I don’t care much for Parson Cruz, and I have doubts about his effectiveness as President. But I think he could win the general. He’s a lot smarter than Walker or Bush. Hillary/Sanders/Biden will be an extraordinarily weak opponent, running for a third term on behalf of a discredited President, and a tired agenda. I don’t think people will ever warm up to Cruz, but we really didn’t like Nixon either.
He’s too hawkish for me, but then so is Rubio. Foreign affairs is always an electoral wild card. We’re being pushed by a powerful political tide, but earthquakes can stem a tide, and something overseas could pop out of nowhere. If it happens at the last minute, whether it’s an orchestrated October Surprise or not, all bets are off. There’s always personal scandal, like Bush 2’s DWI. The thing is, with the Clintons, they’ll just make something up, and most of the media will tag along. That’s their game plan. Hillary and the resuscitation of her image are a lost cause. You win by destroying your opponent.

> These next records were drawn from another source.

Lemma GetValidatorByConsAddr_inv c s v s' :
  GetValidatorByConsAddr c s = (Ok v, s') → s' = s ∧ ∃ a, Validators s !! a = Some v.
Proof.
  unfold GetValidatorByConsAddr. intros H. apply GoM_bind_Ok in H as (o & s1 & H1 & H). injection H1 as _ <-.
  destruct o as [a|]; [|done]. apply GetValidator_inv in H as [-> ?]. eauto.
Qed.
Lemma GetValidatorByConsAddr_state c s r s' : GetValidatorByConsAddr c s = (r, s') → s' = s.
Proof.
  unfold GetValidatorByConsAddr. intros H.
  erewrite GoM_bind_run in H by reflexivity. case_match; [|by inversion H].
  unfold GetValidator in H. erewrite GoM_bind_run in H by reflexivity. by inversion H.
Qed.
Lemma Slash_inv xB xN cb c ih pw f s r s' :
  stk_inv denom xB xN (core s) → Slash k hooks h cb c ih pw f s = (Ok r, s') → stk_inv denom xB xN (core s').
Proof.
  intros Hi H. unfold Slash in H. apply GoM_bind_Ok in H as (? & s1 & [Hf%guard_err_Ok ->]%liftM_Ok & H).
  rewrite Dec_IsNegative_ltb in Hf. apply Z.ltb_ge in Hf.
  do 4 apply GoM_bind_Ok in H as (? & s1 & [_ ->]%liftM_Ok & H).
  apply GoM_bind_Ok in H as (o & s1 & Ho & H).
  destruct (GetValidatorByConsAddr c s) as [[v|e|q] s2] eqn:Ev; [|injection Ho as <- <-|done].
  - injection Ho as <- <-. apply GetValidatorByConsAddr_inv in Ev as (-> & a & Hv).
    destruct (si_vals _ _ _ _ Hi _ _ Hv) as [Hop _].
    apply GoM_bind_Ok in H as (? & s1 & [_ ->]%liftM_Ok & H). apply GoM_bind_Ok in H as (a' & s1 & [Ha' ->]%liftM_Ok & H).
    rewrite Hop in Ha'. injection Ha' as <-. apply GoM_bind_Ok in H as (? & s1 & Hst%qh_validator_modified & H).
    apply (still_inv _ _ _ _ _ Hst) in Hi. destruct (still_set_bank _ _ Hst) as [b1 E1]. injection E1 as _ V1 _ _ _ _.
    rewrite <- V1 in Hv. apply GoM_bind_Ok in H as (rem & s2 & H2 & H).
    eapply slash_past_inv in H2 as [Hi2 Hv2]; [|done..]. by eapply slash_validator_inv.
  - apply GoM_bind_Ok in H as (? & s3 & [_ ->]%liftM_Ok & [= <- <-]).
    by apply GetValidatorByConsAddr_state in Ev as ->.
Qed.
Lemma Jail_inv xB xN c s r s' : stk_inv denom xB xN (core s) → Jail c s = (Ok r, s') → stk_inv denom xB xN (core s').
Proof.
  intros Hi H. unfold Jail in H. apply GoM_bind_Ok in H as (v & s1 & (-> & a & Hv)%GetValidatorByConsAddr_inv & H).
  eapply jailValidator_inv in H; [|by apply (si_vals _ _ _ _ Hi) in Hv as [? _]]. rewrite H. by apply jail_inv.
Qed.
Lemma Unjail_inv xB xN c s r s' : stk_inv denom xB xN (core s) → Unjail c s = (Ok r, s') → stk_inv denom xB xN (core s').
Proof.
  intros Hi H. unfold Unjail in H. apply GoM_bind_Ok in H as (v & s1 & (-> & a & Hv)%GetValidatorByConsAddr_inv & H).
  destruct (si_vals _ _ _ _ Hi _ _ Hv) as [Hop _]. unfold unjailValidator in H.
  apply GoM_bind_Ok in H as (? & s1 & [_ ->]%liftM_Ok & H).
  apply GoM_bind_Ok in H as (? & s1 & (a' & Ha & E)%SetValidator_inv & H%idle_SetValidatorByPowerIndex).
  cbn in Ha. rewrite Hop in Ha. injection Ha as <-. rewrite H, E. by apply jail_inv.
Qed.
End Slashing.
(* ===== verification/StakingTheorems.v ===== *)
(** * Theorems of the staking module *)
From S2P Require Import Prelude Bytes MathInt LegacyDec Coin CoinFacts Collections Account Vesting AuthKeeper AuthProps Bank BankFacts BankProps BankDelegation Validator Staking StakingBank StakingFacts StakingOps StakingSlash StakingPayout StakingBlock StakingMsg StakingProps.

Section Steps.
Context {cfg : CoinConfig} {acfg : AddressConfig} {vcfg : ValAddressConfig}.
Variable k : BaseKeeper.
Variable hooks : StakingHooks.
Variable uri_ok : string → bool.
Variable pubkeyTypes : outcome (option (list string)).
Variable authority : string.
Variable denom : string.

(** What happens to the module: a message of the server, slashing and jailing by
    the evidence and slashing modules, the end of a block, or anything elsewhere in
    the application that leaves the staking stores and the pools alone.  Every step
    has its own block header.  Messages of the pools themselves do not exist (they
    have no key); parameters keep the bond denomination; the fee of a key rotation
    does not go to a pool; at the payouts the delegators have accounts. *)
Inductive stk_step (s : StakingState) : StakingState → Prop :=
| step_create_validator h msg r s' :
    (∀ a, ValStringToBytes (mc_ValidatorAddress msg) = Ok a → staker a) →
    CreateValidator k hooks h uri_ok pubkeyTypes msg s = (Ok r, s') → stk_step s s'
| step_edit_validator h msg r s' : EditValidator hooks h uri_ok msg s = (Ok r, s') → stk_step s s'
| step_delegate h msg r s' :
    (∀ d, StringToBytes (md_DelegatorAddress msg) = Ok d → staker d) →
    Msg_Delegate k hooks h msg s = (Ok r, s') → stk_step s s'
| step_undelegate h msg r s' : Msg_Undelegate k hooks h msg s = (Ok r, s') → stk_step s s'
| step_redelegate h msg r s' : Msg_BeginRedelegate k hooks h msg s = (Ok r, s') → stk_step s s'
| step_cancel h msg r s' : CancelUnbondingDelegation k hooks h msg s = (Ok r, s') → stk_step s s'
| step_update_params h msg r s' :
    p_BondDenom (mp_Params msg) = denom → UpdateParams h authority msg s = (Ok r, s') → stk_step s s'
| step_rotate_key h msg r s' :
    (∀ a coins s r s', on_bank (SendCoinsFromAccountToModule k (Unix h) a PoolModuleName coins) s = (Ok r, s') →
       ValStringToBytes (mr_ValidatorAddress msg) = Ok a → still s s') →
    RotateConsPubKey k h pubkeyTypes msg s = (Ok r, s') → stk_step s s'
| step_slash_validator h cons_string consAddr height power factor r s' :
    Slash k hooks h cons_string consAddr height power factor s = (Ok r, s') → stk_step s s'
| step_jail consAddr r s' : Jail consAddr s = (Ok r, s') → stk_step s s'
| step_unjail consAddr r s' : Unjail consAddr s = (Ok r, s') → stk_step s s'
| step_end_block h prs sp u s' :
    before_payouts k hooks h s = (Ok prs, sp) → payable denom sp → EndBlocker k hooks h s = (Ok u, s') → stk_step s s'
| step_elsewhere s' : still s s' → stk_step s s'.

Yesterday afternoon’s email drop is the latest sign that Obama and the Queen have decided that Hillary is expendable. Someone in the State Department, at someone’s bidding, decided to go back and look again for Hillary emails, and lo and behold. I stuck in a thumb, I pulled out a plumb. I get the feeling that Hillary’s health is rapidly deteriorating. She may not be physically capable of continuing her campaign.
That’s another wild card: health. Or, God forbid, a crazy person doing something awful. A lot of things could happen. But here’s the point. Something has to happen. The narrative of this campaign is a story we want told. Something has to change the story line, or we win in a cake walk.
The Church Lady’s out with another column urging the Republicans rid themselves of Trump and everything he’s associated with. I went back and checked, and sure enough, in 1974 Will was saying Ronald Reagan should go form a third party and take the riff raff with him — it would cleanse the party. 41 years later, and the Church Lady is singing the same hymn. Go play with your baseball, George.
And then there’s the Hammer, with the Wisdom of the Semites. I actually like Krauthammer, and listen carefully when he speaks. He’s a full bore patriot and a good man. But I do believe he sometimes conflates the best interest of Israel with that of the U.S., and they’re not always the same. And he is not, to put it gently, a man of the people.
As Louis Mayer said, anybody who goes to a psychiatrist is crazy.
Sent from Mail for Windows 10 Thu, Sep 24, 2015 at 3:29 PM, fritz pettyjohn <fpettyjohn@hotmail.com> wrote:
“Don Juan of Florida and the Old Pro” by Fritz Pettyjohn
An analysis of the Republican nomination contest
The spotlight is a solvent, and under its glare the muddled water of the Republican nomination fight becomes clear. Even now, we can state with some assurance that only two of the candidates remain viable, while the rest are residue.
The three media candidates, Trump, Fiorina and Carson, were never really in it. In 2016, the most auspicious political year for Republicans since 1920, the Party will not nominate a candidate who has never won public office. The tweet campaigns of these candidates is just one sign of their triviality. They are personality and protest candidates, with no record in office, and no hope of winning. The nomination will not be awarded to a rookie without a track record in office.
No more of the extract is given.